- [TASK INSTRUCTIONS]: Beginning with the line below that contains "Definition set_shared m" and ending with the line that contains "set_shared m h s.", copy every line exactly. Copy nothing else.

━━ EXERCISE DATA ━━

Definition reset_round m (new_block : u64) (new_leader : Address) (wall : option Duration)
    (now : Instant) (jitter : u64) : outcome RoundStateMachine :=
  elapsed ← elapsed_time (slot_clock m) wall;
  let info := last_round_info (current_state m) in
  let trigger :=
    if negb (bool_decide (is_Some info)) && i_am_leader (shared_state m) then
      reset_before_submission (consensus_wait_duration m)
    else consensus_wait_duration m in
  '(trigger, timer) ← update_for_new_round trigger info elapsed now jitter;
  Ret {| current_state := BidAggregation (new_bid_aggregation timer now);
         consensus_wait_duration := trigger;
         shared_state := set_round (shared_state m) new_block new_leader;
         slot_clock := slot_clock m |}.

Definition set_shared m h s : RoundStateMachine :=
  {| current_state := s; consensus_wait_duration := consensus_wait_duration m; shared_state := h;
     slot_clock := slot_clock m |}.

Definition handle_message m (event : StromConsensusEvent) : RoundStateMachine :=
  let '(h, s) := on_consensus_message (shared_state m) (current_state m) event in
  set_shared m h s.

━━━
━━ EXERCISE DATA ━━

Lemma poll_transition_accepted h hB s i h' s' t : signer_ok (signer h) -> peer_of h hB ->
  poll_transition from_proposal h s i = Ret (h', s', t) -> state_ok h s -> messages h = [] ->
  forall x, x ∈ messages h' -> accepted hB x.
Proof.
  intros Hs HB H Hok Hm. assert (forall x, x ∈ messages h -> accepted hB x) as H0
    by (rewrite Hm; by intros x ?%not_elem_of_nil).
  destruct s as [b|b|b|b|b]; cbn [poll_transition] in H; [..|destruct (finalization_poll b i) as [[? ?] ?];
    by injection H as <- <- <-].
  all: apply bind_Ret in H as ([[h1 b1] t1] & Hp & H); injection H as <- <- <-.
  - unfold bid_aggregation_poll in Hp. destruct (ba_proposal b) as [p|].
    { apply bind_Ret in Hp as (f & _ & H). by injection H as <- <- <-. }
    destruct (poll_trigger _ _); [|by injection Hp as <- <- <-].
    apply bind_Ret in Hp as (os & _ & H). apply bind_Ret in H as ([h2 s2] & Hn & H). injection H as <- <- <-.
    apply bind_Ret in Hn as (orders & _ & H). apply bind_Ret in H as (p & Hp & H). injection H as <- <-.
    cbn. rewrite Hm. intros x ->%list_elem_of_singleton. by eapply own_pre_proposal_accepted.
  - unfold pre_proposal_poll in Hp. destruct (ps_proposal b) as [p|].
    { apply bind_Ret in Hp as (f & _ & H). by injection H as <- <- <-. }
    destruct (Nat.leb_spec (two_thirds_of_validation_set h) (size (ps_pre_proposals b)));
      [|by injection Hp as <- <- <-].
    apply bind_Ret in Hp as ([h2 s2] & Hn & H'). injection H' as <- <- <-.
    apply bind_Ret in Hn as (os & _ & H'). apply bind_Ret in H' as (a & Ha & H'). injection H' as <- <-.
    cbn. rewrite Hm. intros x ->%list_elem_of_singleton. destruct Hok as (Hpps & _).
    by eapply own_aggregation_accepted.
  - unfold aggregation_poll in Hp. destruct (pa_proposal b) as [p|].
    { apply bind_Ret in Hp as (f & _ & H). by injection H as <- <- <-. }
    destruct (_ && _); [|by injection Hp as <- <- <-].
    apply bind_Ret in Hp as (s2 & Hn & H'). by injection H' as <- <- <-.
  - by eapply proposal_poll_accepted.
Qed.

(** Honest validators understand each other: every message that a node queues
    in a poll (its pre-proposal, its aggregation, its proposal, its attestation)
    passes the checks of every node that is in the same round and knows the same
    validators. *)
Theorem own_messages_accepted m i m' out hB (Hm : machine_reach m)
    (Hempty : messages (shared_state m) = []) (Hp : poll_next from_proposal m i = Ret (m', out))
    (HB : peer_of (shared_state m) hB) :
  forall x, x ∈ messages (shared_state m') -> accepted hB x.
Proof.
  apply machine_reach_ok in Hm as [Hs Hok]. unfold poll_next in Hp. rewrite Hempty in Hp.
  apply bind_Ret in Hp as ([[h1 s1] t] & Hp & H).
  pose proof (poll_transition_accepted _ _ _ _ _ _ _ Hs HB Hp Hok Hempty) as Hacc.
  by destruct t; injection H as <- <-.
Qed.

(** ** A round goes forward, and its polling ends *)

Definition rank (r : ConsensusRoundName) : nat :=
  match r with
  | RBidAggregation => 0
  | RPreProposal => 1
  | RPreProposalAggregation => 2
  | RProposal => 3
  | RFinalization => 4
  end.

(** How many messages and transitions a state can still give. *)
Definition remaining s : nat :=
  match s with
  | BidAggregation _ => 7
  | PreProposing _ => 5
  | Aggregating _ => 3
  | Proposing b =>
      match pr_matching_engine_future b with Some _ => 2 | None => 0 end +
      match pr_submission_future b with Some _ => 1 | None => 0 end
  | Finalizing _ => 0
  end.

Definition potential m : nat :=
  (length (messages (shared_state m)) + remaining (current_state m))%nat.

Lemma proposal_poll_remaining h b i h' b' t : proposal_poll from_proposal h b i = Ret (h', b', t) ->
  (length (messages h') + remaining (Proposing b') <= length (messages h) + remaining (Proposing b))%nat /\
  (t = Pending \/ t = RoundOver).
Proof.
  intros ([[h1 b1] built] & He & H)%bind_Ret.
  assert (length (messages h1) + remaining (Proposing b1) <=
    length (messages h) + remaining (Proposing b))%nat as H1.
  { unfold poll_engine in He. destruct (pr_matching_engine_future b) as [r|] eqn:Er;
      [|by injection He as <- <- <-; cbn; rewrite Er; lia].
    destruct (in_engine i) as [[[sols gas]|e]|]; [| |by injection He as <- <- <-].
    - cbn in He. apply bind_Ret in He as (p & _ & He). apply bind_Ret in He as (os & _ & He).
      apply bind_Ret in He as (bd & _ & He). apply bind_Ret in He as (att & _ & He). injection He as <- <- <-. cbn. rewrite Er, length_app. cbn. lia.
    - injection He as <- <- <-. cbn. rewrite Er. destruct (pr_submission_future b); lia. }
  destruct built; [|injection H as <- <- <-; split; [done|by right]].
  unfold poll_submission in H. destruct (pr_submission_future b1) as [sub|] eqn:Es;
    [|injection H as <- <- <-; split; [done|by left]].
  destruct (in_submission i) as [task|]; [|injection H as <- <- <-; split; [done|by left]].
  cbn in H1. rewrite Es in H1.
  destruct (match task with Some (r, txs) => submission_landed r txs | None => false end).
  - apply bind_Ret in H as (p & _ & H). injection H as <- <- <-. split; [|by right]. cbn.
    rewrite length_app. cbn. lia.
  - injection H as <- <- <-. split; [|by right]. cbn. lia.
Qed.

━━━

- [SOLUTION TO THIS EXERCISE]:
Definition set_shared m h s : RoundStateMachine :=
  {| current_state := s; consensus_wait_duration := consensus_wait_duration m; shared_state := h;
     slot_clock := slot_clock m |}.

Definition handle_message m (event : StromConsensusEvent) : RoundStateMachine :=
  let '(h, s) := on_consensus_message (shared_state m) (current_state m) event in
  set_shared m h s.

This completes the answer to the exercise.